§ **WORK INSTRUCTION**
Print all the records below, word for word and in full.

%%

(** * mafl: the configuration pipeline of [server/utils/config.ts]

    A shallow embedding of the configuration loader: schema validation,
    normalisation of the two accepted shapes of [services], tag resolution,
    the merge over the built-in defaults, and the redaction of [secrets].

    The document handled by the loader is plain data (what [yaml.parse]
    returns), so JavaScript values are modelled by a tree type.  The library
    functions the source calls ([zod], [defu], [JSON.stringify]) are embedded
    next to the code that uses them, each in its own module. *)

From Stdlib Require Import ZArith Ascii String.
From stdpp Require Import base option list strings gmap pretty.

Local Open Scope string_scope.
Local Open Scope list_scope.

(** ** JavaScript values *)

Module Js.

(** Numbers: the integers, and the values of a double that are no finite
    number or that [JSON] does not write back as they are: the negative
    zero, [NaN] and the two infinities.  A finite number with a fraction
    behaves here like an integer: the code tests the type and the
    truthiness of a number, and [JSON] writes it back as it is. *)
Inductive number :=
| Int (n : Z)
| NegZero
| NaN
| PosInfinity
| NegInfinity.

Coercion Int : Z >-> number.
Bind Scope Z_scope with number.

(** Plain data: the values a parsed YAML or JSON document is made of.  An
    object is the list of its own properties in creation order, each key
    occurring once.  [undefined] is the [None] of [option value]. *)
#[local] Unset Elimination Schemes.
Inductive value :=
| JNull
| JBool (b : bool)
| JNum (n : number)
| JStr (s : string)
| JArr (elems : list value)
| JObj (props : list (string * value)).
#[local] Set Elimination Schemes.

Section value_induction.
Variable P : value → Prop.
Hypothesis Hnull : P JNull.
Hypothesis Hbool : ∀ b, P (JBool b).
Hypothesis Hnum : ∀ n, P (JNum n).
Hypothesis Hstr : ∀ s, P (JStr s).
Hypothesis Harr : ∀ xs, Forall P xs → P (JArr xs).
Hypothesis Hobj : ∀ ps, Forall (λ kv, P kv.2) ps → P (JObj ps).

Fixpoint value_ind (v : value) : P v :=
  match v with
  | JNull => Hnull
  | JBool b => Hbool b
  | JNum n => Hnum n
  | JStr s => Hstr s
  | JArr xs =>
      Harr xs ((fix go (l : list value) : Forall P l :=
                  match l with
                  | [] => Forall_nil_2 P
                  | x :: l' => Forall_cons_2 P x l' (value_ind x) (go l')
                  end) xs)
  | JObj ps =>
      Hobj ps ((fix go (l : list (string * value)) : Forall (λ kv, P kv.2) l :=
                  match l with
                  | [] => Forall_nil_2 _
                  | kv :: l' => Forall_cons_2 _ kv l' (value_ind kv.2) (go l')
                  end) ps)
  end.
End value_induction.

(** [typeof]-like classification, with the names zod uses in its messages
    ([getParsedType]). *)
Definition parsed_type (v : option value) : string :=
  match v with
  | None => "undefined"
  | Some JNull => "null"
  | Some (JBool _) => "boolean"
  | Some (JNum NaN) => "nan"
  | Some (JNum _) => "number"
  | Some (JStr _) => "string"
  | Some (JArr _) => "array"
  | Some (JObj _) => "object"
  end.

(** ToBoolean. *)
Definition truthy (v : option value) : bool :=
  match v with
  | None | Some JNull => false
  | Some (JBool b) => b
  | Some (JNum (Int n)) => negb (n =? 0)%Z
  | Some (JNum (NegZero | NaN)) => false
  | Some (JNum _) => true
  | Some (JStr s) => negb (String.eqb s "")
  | Some (JArr _) | Some (JObj _) => true
  end.

(** [a || b] where [b] cannot fail. *)
Definition or_else (a : option value) (b : value) : value :=
  match a with
  | Some v => if truthy a then v else b
  | None => b
  end.

(** *** Property keys and their enumeration order *)

Definition is_digit (c : ascii) : bool :=
  let n := Ascii.N_of_ascii c in (48 <=? n)%N && (n <=? 57)%N.

Fixpoint digits_value (s : string) (acc : N) : option N :=
  match s with
  | "" => Some acc
  | String c r =>
      if is_digit c
      then digits_value r (10 * acc + (Ascii.N_of_ascii c - 48))%N
      else None
  end.

(** A key is an array index when it is the canonical decimal form of an
    integer below 2^32 - 1. *)
Definition array_index (k : string) : option N :=
  match k with
  | "" => None
  | String "0" "" => Some 0%N
  | String "0" _ => None
  | _ =>
      match digits_value k 0 with
      | Some n => if (n <? 4294967295)%N then Some n else None
      | None => None
      end
  end.
(** [_get_fallback_response] *)
Definition get_fallback_response (self : ThoughtfulAIAgent)
           (user_question : string) (log : list Request)
  : string * list Request :=
  match openai_client self with
  | None => (no_match_message, log)
  | Some client =>
      let request :=
        mkRequest "gpt-3.5-turbo"
          ("You are a helpful customer support assistant. "
           ++ "Provide concise, friendly responses to user questions.")
          user_question 150 0.7 in
      match client log request with
      | Content text => (text, log ++ [request])
      | Failure => (fallback_error_message, log ++ [request])
      end
  end.

Definition system_persona : string :=
  ("You are a helpful customer support AI agent for Thoughtful AI, a company that provides "
   ++ "AI-powered automation agents for healthcare processes. "
   ++ "Your role is to assist users with questions about Thoughtful AI's products and services. "
   ++ "Be friendly, professional, and concise in your responses.")%string.

Definition context_instruction : string :=
  (Py.nl
   ++ "Use the above information to answer questions about Thoughtful AI's agents. "
   ++ "If the question is about our agents (EVA, CAM, PHIL), use the provided information. "
   ++ "For other questions, provide helpful general responses.")%string.

(** The two places of [_get_llm_response] that answer from the knowledge
    base: [answer if answer else message]. *)
Definition direct_match (self : ThoughtfulAIAgent) (user_question : string)
           (message : string) : result pyval :=
  best <- find_best_match self user_question 0.5 ;;
  if Py.truthy (fst best) then Ok (fst best) else Ok (PStr message).

(** [_get_llm_response] *)
Definition get_llm_response (self : ThoughtfulAIAgent)
           (user_question : string) (context : option string)
           (log : list Request) : result pyval * list Request :=
  match openai_client self with
  | None => (direct_match self user_question no_service_message, log)
  | Some client =>
      let system_message :=
        match context with
        | Some c =>
            if is_empty c then system_persona
            else (system_persona ++ Py.nl ++ Py.nl ++ c
                  ++ context_instruction)%string
        | None => system_persona
        end in
      let request :=
        mkRequest "gpt-3.5-turbo" system_message user_question 200 0.7 in
      match client log request with
      | Content text => (Ok (PStr text), log ++ [request])
      | Failure =>
          (direct_match self user_question service_error_message,
           log ++ [request])
      end
  end.

(** [get_response] *)
Definition get_response (self : ThoughtfulAIAgent) (user_question : string)
           (log : list Request) : result Response * list Request :=
  if is_empty user_question || is_empty (strip user_question)
  then (Ok (mkResponse (PStr validation_message) "validation" 0), log)
  else
    match get_relevant_context self user_question with
    | Raise e => (Raise e, log)
    | Ok context =>
        let is_about_agents :=
          match context with Some _ => true | None => false end in
        match get_llm_response self user_question context log with
        | (Raise e, log') => (Raise e, log')
        | (Ok answer, log') =>
            (Ok (mkResponse answer
                   (if is_about_agents then "ai_agent" else "ai_general")
                   (if is_about_agents then 1.0 else 0.5)%Q),
             log')
        end
    end.

End Agent.

(** The knowledge file as section 6 of the design describes it: a list of
    objects with string fields, either of which may be missing. *)
Record QAEntry : Type := mkEntry {
  qa_question : option string;
  qa_answer : option string
}.

Definition field (key : string) (v : option string) : list (string * pyval) :=
  match v with
  | Some s => [(key, PStr s)]
  | None => []
  end.

Definition encode_entry (e : QAEntry) : pyval :=
  PDict (field "question" (qa_question e) ++ field "answer" (qa_answer e)).

Definition encode_store (l : list QAEntry) : pyval :=
  PList (map encode_entry l).

(** ** Notions used in the statements *)

Import PyStr Agent.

%%

§ **EXERCISE RESPONSE**
(** * mafl: the configuration pipeline of [server/utils/config.ts]

    A shallow embedding of the configuration loader: schema validation,
    normalisation of the two accepted shapes of [services], tag resolution,
    the merge over the built-in defaults, and the redaction of [secrets].

    The document handled by the loader is plain data (what [yaml.parse]
    returns), so JavaScript values are modelled by a tree type.  The library
    functions the source calls ([zod], [defu], [JSON.stringify]) are embedded
    next to the code that uses them, each in its own module. *)

From Stdlib Require Import ZArith Ascii String.
From stdpp Require Import base option list strings gmap pretty.

Local Open Scope string_scope.
Local Open Scope list_scope.

(** ** JavaScript values *)

Module Js.

(** Numbers: the integers, and the values of a double that are no finite
    number or that [JSON] does not write back as they are: the negative
    zero, [NaN] and the two infinities.  A finite number with a fraction
    behaves here like an integer: the code tests the type and the
    truthiness of a number, and [JSON] writes it back as it is. *)
Inductive number :=
| Int (n : Z)
| NegZero
| NaN
| PosInfinity
| NegInfinity.

Coercion Int : Z >-> number.
Bind Scope Z_scope with number.

(** Plain data: the values a parsed YAML or JSON document is made of.  An
    object is the list of its own properties in creation order, each key
    occurring once.  [undefined] is the [None] of [option value]. *)
#[local] Unset Elimination Schemes.
Inductive value :=
| JNull
| JBool (b : bool)
| JNum (n : number)
| JStr (s : string)
| JArr (elems : list value)
| JObj (props : list (string * value)).
#[local] Set Elimination Schemes.

Section value_induction.
Variable P : value → Prop.
Hypothesis Hnull : P JNull.
Hypothesis Hbool : ∀ b, P (JBool b).
Hypothesis Hnum : ∀ n, P (JNum n).
Hypothesis Hstr : ∀ s, P (JStr s).
Hypothesis Harr : ∀ xs, Forall P xs → P (JArr xs).
Hypothesis Hobj : ∀ ps, Forall (λ kv, P kv.2) ps → P (JObj ps).

Fixpoint value_ind (v : value) : P v :=
  match v with
  | JNull => Hnull
  | JBool b => Hbool b
  | JNum n => Hnum n
  | JStr s => Hstr s
  | JArr xs =>
      Harr xs ((fix go (l : list value) : Forall P l :=
                  match l with
                  | [] => Forall_nil_2 P
                  | x :: l' => Forall_cons_2 P x l' (value_ind x) (go l')
                  end) xs)
  | JObj ps =>
      Hobj ps ((fix go (l : list (string * value)) : Forall (λ kv, P kv.2) l :=
                  match l with
                  | [] => Forall_nil_2 _
                  | kv :: l' => Forall_cons_2 _ kv l' (value_ind kv.2) (go l')
                  end) ps)
  end.
End value_induction.

(** [typeof]-like classification, with the names zod uses in its messages
    ([getParsedType]). *)
Definition parsed_type (v : option value) : string :=
  match v with
  | None => "undefined"
  | Some JNull => "null"
  | Some (JBool _) => "boolean"
  | Some (JNum NaN) => "nan"
  | Some (JNum _) => "number"
  | Some (JStr _) => "string"
  | Some (JArr _) => "array"
  | Some (JObj _) => "object"
  end.

(** ToBoolean. *)
Definition truthy (v : option value) : bool :=
  match v with
  | None | Some JNull => false
  | Some (JBool b) => b
  | Some (JNum (Int n)) => negb (n =? 0)%Z
  | Some (JNum (NegZero | NaN)) => false
  | Some (JNum _) => true
  | Some (JStr s) => negb (String.eqb s "")
  | Some (JArr _) | Some (JObj _) => true
  end.

(** [a || b] where [b] cannot fail. *)
Definition or_else (a : option value) (b : value) : value :=
  match a with
  | Some v => if truthy a then v else b
  | None => b
  end.

(** *** Property keys and their enumeration order *)

Definition is_digit (c : ascii) : bool :=
  let n := Ascii.N_of_ascii c in (48 <=? n)%N && (n <=? 57)%N.

Fixpoint digits_value (s : string) (acc : N) : option N :=
  match s with
  | "" => Some acc
  | String c r =>
      if is_digit c
      then digits_value r (10 * acc + (Ascii.N_of_ascii c - 48))%N
      else None
  end.

(** A key is an array index when it is the canonical decimal form of an
    integer below 2^32 - 1. *)
Definition array_index (k : string) : option N :=
  match k with
  | "" => None
  | String "0" "" => Some 0%N
  | String "0" _ => None
  | _ =>
      match digits_value k 0 with
      | Some n => if (n <? 4294967295)%N then Some n else None
      | None => None
      end
  end.
(** [_get_fallback_response] *)
Definition get_fallback_response (self : ThoughtfulAIAgent)
           (user_question : string) (log : list Request)
  : string * list Request :=
  match openai_client self with
  | None => (no_match_message, log)
  | Some client =>
      let request :=
        mkRequest "gpt-3.5-turbo"
          ("You are a helpful customer support assistant. "
           ++ "Provide concise, friendly responses to user questions.")
          user_question 150 0.7 in
      match client log request with
      | Content text => (text, log ++ [request])
      | Failure => (fallback_error_message, log ++ [request])
      end
  end.

Definition system_persona : string :=
  ("You are a helpful customer support AI agent for Thoughtful AI, a company that provides "
   ++ "AI-powered automation agents for healthcare processes. "
   ++ "Your role is to assist users with questions about Thoughtful AI's products and services. "
   ++ "Be friendly, professional, and concise in your responses.")%string.

Definition context_instruction : string :=
  (Py.nl
   ++ "Use the above information to answer questions about Thoughtful AI's agents. "
   ++ "If the question is about our agents (EVA, CAM, PHIL), use the provided information. "
   ++ "For other questions, provide helpful general responses.")%string.

(** The two places of [_get_llm_response] that answer from the knowledge
    base: [answer if answer else message]. *)
Definition direct_match (self : ThoughtfulAIAgent) (user_question : string)
           (message : string) : result pyval :=
  best <- find_best_match self user_question 0.5 ;;
  if Py.truthy (fst best) then Ok (fst best) else Ok (PStr message).

(** [_get_llm_response] *)
Definition get_llm_response (self : ThoughtfulAIAgent)
           (user_question : string) (context : option string)
           (log : list Request) : result pyval * list Request :=
  match openai_client self with
  | None => (direct_match self user_question no_service_message, log)
  | Some client =>
      let system_message :=
        match context with
        | Some c =>
            if is_empty c then system_persona
            else (system_persona ++ Py.nl ++ Py.nl ++ c
                  ++ context_instruction)%string
        | None => system_persona
        end in
      let request :=
        mkRequest "gpt-3.5-turbo" system_message user_question 200 0.7 in
      match client log request with
      | Content text => (Ok (PStr text), log ++ [request])
      | Failure =>
          (direct_match self user_question service_error_message,
           log ++ [request])
      end
  end.

(** [get_response] *)
Definition get_response (self : ThoughtfulAIAgent) (user_question : string)
           (log : list Request) : result Response * list Request :=
  if is_empty user_question || is_empty (strip user_question)
  then (Ok (mkResponse (PStr validation_message) "validation" 0), log)
  else
    match get_relevant_context self user_question with
    | Raise e => (Raise e, log)
    | Ok context =>
        let is_about_agents :=
          match context with Some _ => true | None => false end in
        match get_llm_response self user_question context log with
        | (Raise e, log') => (Raise e, log')
        | (Ok answer, log') =>
            (Ok (mkResponse answer
                   (if is_about_agents then "ai_agent" else "ai_general")
                   (if is_about_agents then 1.0 else 0.5)%Q),
             log')
        end
    end.

End Agent.

(** The knowledge file as section 6 of the design describes it: a list of
    objects with string fields, either of which may be missing. *)
Record QAEntry : Type := mkEntry {
  qa_question : option string;
  qa_answer : option string
}.

Definition field (key : string) (v : option string) : list (string * pyval) :=
  match v with
  | Some s => [(key, PStr s)]
  | None => []
  end.

Definition encode_entry (e : QAEntry) : pyval :=
  PDict (field "question" (qa_question e) ++ field "answer" (qa_answer e)).

Definition encode_store (l : list QAEntry) : pyval :=
  PList (map encode_entry l).

(** ** Notions used in the statements *)

Import PyStr Agent.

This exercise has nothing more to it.